Today, regulatory scrutiny combined with member loyalty is pushing credit unions to reconsider the value of select employee groups and multiple common bonds. As credit unions look to the future, strategies that blend the best of different models and incorporate underserved communities — true to the roots of the movement — will be crucial to navigating economic challenges and shifts in consumer behavior.
Strategic Insights
- Single common bond fields of membership comprise a small number of total credit unions. For example, by number, military credit unions comprise 0.2% of the industry, education 1.9%, and associations 3.5%. However, many of the nation’s largest credit unions by asset size fall into those categories. Navy Federal Credit Union ($178.0B, Vienna, VA), State Employees’ Credit Union ($56.5B, Raleigh, NC), and SchoolsFirst Federal Credit Union ($30.9B, Tustin, CA) all offer specialized financial services tailored to the distinct needs of the members they serve, contributing to a loyal membership base.

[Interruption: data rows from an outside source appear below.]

Lemma answered_sound key done o status : (∀ rk v, written rk v → sealed_verdict rk v) →
  answered key done o status → sound_lookup key done o status.
Proof.
  intros Hw H. destruct H as [lease_err a st o status st' Hc Hg He Hl|g0 g t c r o sh st o' status st' Hi Hr Hc Hp <- <- Hl].
  - destruct (lookup_enter_sound done lease_err key a st) as (r&st2&Hl'&_&H); [done..|]. rewrite Hl in Hl'. simplify_eq. by apply H.
  - pose proof (lookup_leave_sound g0 g t c r o sh st Hi) as H. rewrite Hl in H. apply H; [|done..].
    eapply runs_mono; [|exact Hr]. intros k o1 ab (obs&a&st1&st2&Hc1&Ha&Hs).
    destruct (scan_fn_sound obs k a st1) as (o2&ab2&st3&Hs'&_&_&Ho&_); [done..|]. rewrite Hs in Hs'. by simplify_eq.
Qed.

(** C12: A request never fabricates or loses a verdict: whatever the callers,
    cancellations, panics, cache hits and Redis values, the leader's function
    always returns; every verdict it keeps in the cache or returns without an
    error is the complete result of a scan under that key, as the scan ended or
    as [encoding/json] renders it on its way through Redis; every value it
    writes to Redis is such a result as the scan ended, sealed; and it abandons
    its flight only without a verdict. *)
Theorem scan_fn_certifies observed key a st : (∀ rk v, written rk v → sealed_verdict rk v) → certified st → leader_ok key a →
  ∃ o ab st', scan_fn observed key a st = Some (o, ab, st') ∧ certified st' ∧ writes_sealed st st'
    ∧ sound_outcome key o ∧ (ab = true → so_err o ≠ None).
Proof. apply scan_fn_sound. Qed.

(** Interface to [encoding/json] on the scan response: what a client decodes
    has the matches in order with their log-only flags, and is marked degraded
    exactly when the response is. *)
Class WireOk (marshal : list Match → string → string) (decodeResponse : string → option Response) : Prop :=
  wire l d : ∃ l' d', decodeResponse (marshal l d) = Some (mkResponse (Some l') d') ∧ (d' = "" ↔ d = "")
    ∧ Forall2 (λ m m', isLogOnly m' = matchIsLogOnly m) l l'.

Lemma log_only_wire l l' : Forall2 (λ m m', isLogOnly m' = matchIsLogOnly m) l l' → Actionable l' = [] →
  Forall (λ m, matchIsLogOnly m = true) l.
Proof. rewrite Actionable_filter, actionable_nil. intros Hl. induction Hl; intros Ha; inversion Ha; constructor; [congruence|auto]. Qed.

(** Fail closed: when a client of /scan reports a result with nothing to act
    on, a scan under that request's key ended complete, without an error,
    without a degraded mark and with log-only matches at most, unless the
    request's own context had ended. *)
Lemma clean_is_complete marshal decodeResponse `{!WireOk marshal decodeResponse} cfg req a st ch l d st' fp done
    url_ok cl exchange name buf l' :
  (∀ rk v, written rk v → sealed_verdict rk v) →
  (∀ n b, ParseInt (Header "Content-Length" req) 64 = Some n → ReadFull n (hr_body req) = Some b →
    let meta := request_meta cfg req a b in answered (verdict_key fp "" meta) done (an_lookup a b meta).1 (an_lookup a b meta).2) →
  handleScan cfg req a st = (ScanReply ch l d, st') →
  exchange (scan_request cl name buf) = Responded 200 (marshal l d) false →
  Scan url_ok decodeResponse cl exchange name buf = (l', None) → Actionable l' = [] →
  (∃ n b m, ParseInt (Header "Content-Length" req) 64 = Some n ∧ ReadFull n (hr_body req) = Some b
    ∧ complete (verdict_key fp "" (request_meta cfg req a b)) m
    ∧ degradedReason (slice_list m) = "" ∧ Forall (λ m, matchIsLogOnly m = true) (slice_list m))
  ∨ done = true.
Proof.
  intros Hw Ha Hh Hx Hs Hact. apply Scan_accepts in Hs as (_&body&d'&_&_&Hb&Hdec&Hd). rewrite Hx in Hb. simplify_eq.
  destruct (wire l d) as (l2&d2&Hdec2&Hd2&Hl2). rewrite Hdec in Hdec2. simplify_eq.
  destruct Hd as [->|]; [|done]. assert (d = "") as -> by by apply Hd2.
  unfold handleScan in Hh. case_match; [done|]. destruct (ParseInt _ _) as [n|]; [|done]. case_match; [done|].
  case_match; [by case_match|]. destruct (ReadFull _ _) as [b|] eqn:Hread; [|done]. case_match; [done|]. cbv zeta in Hh.
  specialize (Ha n b eq_refl Hread). cbv zeta in Ha. destruct (an_lookup a b _) as [o status]. cbn in Ha.
  injection Hh as _ <- Hdeg _. destruct (response_complete _ done o status (answered_sound _ done o status Hw Ha) Hdeg) as [[_ ?]|(m&Hm&Hl)]; [by right|].
  left. rewrite Hl in *. destruct (served_clean _ m Hm Hdeg) as (m0&?&?&?); [by eapply log_only_wire|]. by exists n, b, m0.
Qed.

End Certified.

(** ** The guards of /scan *)

Lemma request_meta_bounds cfg req a buf : 1 <= cf_EffortMax cfg →
  1 <= sm_Effort (request_meta cfg req a buf) <= cf_EffortMax cfg ∧ sm_RawKey (request_meta cfg req a buf) = streamDedupKey buf.
Proof.
  intros Hm. unfold request_meta. destruct (effortHeader req) as [hv hset].
  destruct (autoEnvDefault _ _ _ _ _ _ _ _) as [de ?]. cbn. split; [|done].
  unfold ResolveEffortLevel. repeat case_match; bool_hyps; lia.
Qed.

- Community charters comprised one-fifth — 20.9% — of the industry. The digitization of products and services has allowed these institutions to expand beyond their physical communities and meet their members wherever they are. The challenge they face is in striking a balance between local relevance and wider reach.
- In response to regulatory changes in the 1990s, many credit unions moved away from multiple common bond charters based on occupation or association toward community charters. That trend, however, has started to shift, possibly because multiple common bond charters present an easier avenue for expansion and allow credit unions to serve an infinite number of membership groups. As of the second quarter of 2024, multiple common bond charters made up slightly more than one-quarter — 26.3% — of the industry.
- The “other” category comprises a full 38.8% of the industry. That refers to mostly state-chartered credit unions. They don’t report their field of membership to the NCUA, so it is difficult to categorize their data by what kind of field of membership they might be serving.